The council is set to take a 25-year lease on the hotel and sub-lease it to the EICC, with the building work, carried out by developers Quartermile, financed by an international pension fund.
The four-star 365-bedroom hotel will be operated by the EICC under a franchise with hotel supply and development firm STR.
But Green councillor Gavin Corbett has called for the development to be paused over concerns it pulls the council into undue risk as the hotel and business tourism industries come out of the Covid-19 pandemic.
“We’re in a position now where business tourism, and all tourism, is at an all time low,” he said.
“We don’t know the extent to which that will recover, or even if it will recover, and at the very least we should be pressing pause on that development and that lease because of that risk and uncertainty.
“If the hotel turns out to be a white elephant then the council is stuck with a 25-year lease and potentially a massive loss-maker.”
In an amendment submitted to the Finance and Resources Committee last week, Cllr Corbett called for the council to withdraw its approval of the project and reconsider alternative plans.
The amendment was rejected, and the development will continue. There has been a gateway review of the project which concluded that it should proceed, and another review will be undertaken in October.
Marshall Dallas, Chief Executive of the EICC, said he expects that hotel use will have returned to previous levels by the time the hotel is set to open in 2023.
“It's anticipated that hotel occupancies and revenues will have nearly returned to pre-pandemic levels by the end of 2021 with a full recovery being achieved in early 2022,” he said.
“Given these assessments, we do not believe that the development of the Haymarket hotel, which is not due to open until the end of 2023, or the beginning of 2024, should be affected.”
He added: “It's right to pause and reflect and I think the officers of the council have already done that in terms of the gateway review document which the conclusions were that they should proceed with matters.

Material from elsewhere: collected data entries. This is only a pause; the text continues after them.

(** * network_viz: sampling and degree classification of a page-page graph

    A shallow embedding of [graph_neural_network/utils.py].  The function
    [network_viz] builds an undirected graph from an edge list, picks a
    moderately connected start node at random, grows a bounded sample by
    breadth-first expansion, takes the induced subgraph and classifies its
    nodes against the 70th percentile of their degrees.

    The library calls the function relies on are embedded next to it:
    - [Nx]   the parts of [networkx.Graph] that are used (adjacency kept as
             insertion-ordered dictionaries, i.e. association lists);
    - [Rand] Python's [random.choice] and [random.shuffle] over an explicit
             generator state;
    - [Np]   [numpy.percentile] (linear interpolation) and [numpy.mean]. *)

From stdpp Require Import base option list sorting gmap sets fin_sets.
From Stdlib Require Import ZArith QArith Lia.

Local Open Scope Z_scope.

(** ** Outcomes of a call *)

Inductive exn : Type :=
  | IndexError        (* random.choice on an empty sequence *)
  | NetworkXError     (* G.neighbors(n) for n not in G *)
  | ValueError.       (* max() of an empty sequence *)

Inductive outcome (A : Type) : Type :=
  | Ok (a : A)
  | Raise (e : exn)
  | OutOfFuel.
Arguments Ok {A} a.
Arguments Raise {A} e.
Arguments OutOfFuel {A}.

#[global] Instance outcome_ret : MRet outcome := λ A a, Ok a.
#[global] Instance outcome_bind : MBind outcome := λ A B k m,
  match m with
  | Ok a => k a
  | Raise e => Raise e
  | OutOfFuel => OutOfFuel
  end.

Definition node : Type := Z.

(** ** networkx.Graph *)

Module Nx.

(** [_adj]: node -> (neighbour -> edge data), both dictionaries in insertion
    order.  Edge data is never read by [network_viz], so a neighbour
    dictionary is the list of its keys. *)
Abbreviation Graph := (list (node * list node)).

Definition empty : Graph := [].

(** [G.nodes()] *)
Definition nodes (G : Graph) : list node := G.*1.

(** [G._adj.get(u)] *)
Fixpoint adj (G : Graph) (u : node) : option (list node) :=
  match G with
  | [] => None
  | (n, nbrs) :: G' => if decide (n = u) then Some nbrs else adj G' u
  end.

Definition adj_list (G : Graph) (u : node) : list node :=
  default [] (adj G u).

(** [G.has_edge(u, v)]: [v in self._adj[u]], False when [u] is missing. *)
Definition has_edge (G : Graph) (u v : node) : Prop := v ∈ adj_list G u.

(** [G.neighbors(n)]: iterates [self._adj[n]]; a missing node raises. *)
Definition neighbors (G : Graph) (n : node) : outcome (list node) :=
  match adj G n with
  | Some nbrs => Ok nbrs
  | None => Raise NetworkXError
  end.

(** [if u not in self._node: self._adj[u] = {}] *)
Definition add_node (G : Graph) (u : node) : Graph :=
  if decide (u ∈ nodes G) then G else G ++ [(u, [])].

(** [d[v] = datadict] on an insertion-ordered dictionary: an existing key
    keeps its place, a new key goes last. *)
Definition dict_set (d : list node) (v : node) : list node :=
  if decide (v ∈ d) then d else d ++ [v].

(** [self._adj[u][v] = datadict] *)
Definition set_adj (G : Graph) (u v : node) : Graph :=
  (λ p : node * list node,
     if decide (p.1 = u) then (p.1, dict_set p.2 v) else p) <$> G.

(** One round of the loop of [add_edges_from]. *)
Definition add_edge (G : Graph) (u v : node) : Graph :=
  set_adj (set_adj (add_node (add_node G u) v) u v) v u.

Definition add_edges_from (G : Graph) (ebunch : list (node * node)) : Graph :=
  foldl (λ g e, add_edge g e.1 e.2) G ebunch.

Definition add_nodes_from (G : Graph) (ns : list node) : Graph :=
  foldl add_node G ns.

(** [G.degree(n)]: [len(nbrs) + (n in nbrs)], a self-loop counts twice. *)
Definition degree_of (n : node) (nbrs : list node) : nat :=
  (length nbrs + (if decide (n ∈ nbrs) then 1 else 0))%nat.

Definition degree (G : Graph) (n : node) : nat :=
  degree_of n (adj_list G n).

(** [dict(G.degree())]: the items, in node order. *)
Definition degrees (G : Graph) : list (node * nat) :=
  (λ p : node * list node, (p.1, degree_of p.1 p.2)) <$> G.

(** [G.subgraph(nbunch)]: the view that shows the nodes of [G] lying in
    [nbunch] and, for each, the neighbours lying in [nbunch].  The view is
    listed here in the order of [G]; networkx lists it in the iteration
    order of the selection instead when the selection is less than half of
    [G].  That order is an order of a Python set, and no statement below
    depends on the order of the nodes of a subgraph. *)
Definition subgraph (G : Graph) (nbunch : gset node) : Graph :=
  (λ p : node * list node, (p.1, filter (λ v, v ∈ nbunch) p.2))
    <$> filter (λ p : node * list node, p.1 ∈ nbunch) G.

“I think there is another gateway review planned for October, just to see where things sit with that. And it's right to do that, but I do believe that it's important to continue down this path because [...] from what our consultants are telling us the business case is still robust.”
Cllr Corbett also argued against the project in March, saying that it was too risky to assume that tourism and business tourism would continue in the same way for the next 25 years.